Information supplied below:

(** The books of a run that began with the manager [w0] and put out [os]: every
    recorded result was deserved, a code on its way is that of the running test,
    and the end is announced when the scenario has finished. *)
Record earned s w0 os bs (S : System) : Prop := {
  ea_tests : te_desc <$> m_tests (sy_manager S) = te_desc <$> m_tests w0;
  ea_results id r : sc_test_states s !! id = Some r -> r = TestState.Pass \/ is_fail r = true ->
    deserved w0 os bs id (negb (is_fail r));
  ea_codes i id c : sc_state s = ScenarioState.Running i -> test_sequence s !! i = Some id ->
    c ∈ sys_codes S -> deserved w0 os bs id (c =? 0)%Z;
  ea_out : io_out (m_io (sy_manager S)) = io_out (m_io w0) ++ os;
  ea_finishes : finishes os = match sc_state s with ScenarioState.ScenarioFinished => [finish_code s] | _ => [] end;
}.

(** Steps that leave the scenario alone and bring no new code on its way. *)
Lemma earned_quiet s w0 os0 bs bs1 S S' os : earned s w0 os0 bs S ->
  te_desc <$> m_tests (sy_manager S') = te_desc <$> m_tests (sy_manager S) ->
  io_out (m_io (sy_manager S')) = io_out (m_io (sy_manager S)) ++ os -> finishes os = [] ->
  (forall c, c ∈ sys_codes S' -> c ∈ sys_codes S) -> earned s w0 (os0 ++ os) (bs ++ bs1) S'.
Proof.
  intros [Et Er Ec Eo Ef] Ht Ho Hf Hc. split.
  - by rewrite Ht.
  - intros id r Hr Hpf. by apply deserved_app, Er.
  - intros i id c Hi Hid Hin. apply deserved_app. eapply Ec; [done|done|by apply Hc].
  - by rewrite Ho, Eo, app_assoc.
  - by rewrite finishes_app, Ef, Hf, app_nil_r.
Qed.

Lemma elem_of_codes_delete es i c : c ∈ flight_codes (delete i es) -> c ∈ flight_codes es.
Proof.
  unfold flight_codes. intros (e & He & Hc)%list_elem_of_omap. apply list_elem_of_omap. exists e.
  split; [by eapply elem_of_delete|done].
Qed.

(** What a thread does next was counted. *)
Lemma thread_step_codes w flight ths i id a rest es c : ths !! i = Some (id, a :: rest) -> action_sends id a es ->
  c ∈ sys_codes (mkSystem w (flight ++ es) (<[i := (id, rest)]> ths ++ (pair id <$> action_forks a))) ->
  c ∈ sys_codes (mkSystem w flight ths).
Proof.
  intros Hi Hs. unfold sys_codes. simpl. rewrite flight_codes_app, threads_codes_app, !elem_of_app.
  assert (forall c, c ∈ codes_of a \/ c ∈ thread_codes rest -> c ∈ threads_codes ths) as Hth.
  { intros c0 Hc. apply list_elem_of_bind. exists (id, a :: rest). split; [|by eapply list_elem_of_lookup_2].
    unfold thread_codes. simpl. by apply elem_of_app. }
  intros [[Hc|Hc]|[Hc|Hc]].
  - by left.
  - right. apply Hth. left. destruct Hs as [m|code text|a' _]; [destruct m|..]; simpl in Hc |- *; try by apply not_elem_of_nil in Hc.
    done.
  - right. apply list_elem_of_bind in Hc as (t & Hc & Ht). apply list_elem_of_lookup in Ht as [k Hk].
    destruct (decide (k = i)) as [->|Hne].
    + rewrite list_lookup_insert_eq in Hk by (by eapply lookup_lt_Some). injection Hk as <-. apply Hth. by right.
    + rewrite list_lookup_insert_ne in Hk by done. apply list_elem_of_bind. exists t.
      split; [done|by eapply list_elem_of_lookup_2].
  - right. apply Hth. left. destruct a as [| | | |body]; simpl in Hc; try by apply not_elem_of_nil in Hc.
    by rewrite app_nil_r in Hc.
Qed.

Context (depth program_lines : nat) (depth_enough : 4 <= depth).

(** A test that was started sends no code itself, but for the -3 that it could not
    be. *)
Lemma started_codes id w' t' cmd timeout os c :
  id ∈ m_active w' /\ is_Some (te_program t') /\ te_result t' = None /\
    cm_contents <$> sent_msgs os = [Ctrl.TestStarted] /\
    (exists dir, Spawn id cmd timeout dir ∈ os) \/
  id ∉ m_active w' /\ (exists text, sent_msgs os = mkCtrl id <$>
    [Ctrl.TestStarted; Ctrl.LogError text; Ctrl.TestFinished (-3) text; Ctrl.AdvanceScenario (-3)]) ->
  tokens os = 1 -> c ∈ flight_codes (omap event_of os) ->
  c = (-3)%Z /\ exists text, Send (mkCtrl id (Ctrl.TestFinished (-3) text)) ∈ os.
Proof.
  clear depth_enough. rewrite tokens_flight, flight_tokens_codes. intros Hans Htk Hc.
  destruct Hans as [(_ & _ & _ & _ & dir & Hspawn)|(_ & text & Hm)].
  - assert (id ∈ omap owner_of os) as Hin by (apply list_elem_of_omap; by eexists).
    apply list_elem_of_lookup in Hc as [? Hc%lookup_lt_Some], Hin as [? Hin%lookup_lt_Some]. lia.
  - split; [|exists text; apply elem_of_sent_msgs; rewrite Hm; simpl; set_solver].
    assert ((-3)%Z ∈ flight_codes (omap event_of os)) as Hin.
    { apply list_elem_of_omap. exists (Event.ManagerRequest (mkCtrl id (Ctrl.AdvanceScenario (-3)))). split; [|done].
      apply list_elem_of_omap. exists (Send (mkCtrl id (Ctrl.AdvanceScenario (-3)))). split; [|done].
      apply elem_of_sent_msgs. rewrite Hm. simpl. set_solver. }
    destruct (flight_codes (omap event_of os)) as [|c1 [|c2 l]]; simpl in Htk; [by apply not_elem_of_nil in Hc| |lia].
    apply list_elem_of_singleton in Hc, Hin. congruence.
Qed.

End of Information supplied.

### What is expected
Return, from the entries, each line that holds "with".

### Answer to this problem
(** The books of a run that began with the manager [w0] and put out [os]: every
  ea_finishes : finishes os = match sc_state s with ScenarioState.ScenarioFinished => [finish_code s] | _ => [] end;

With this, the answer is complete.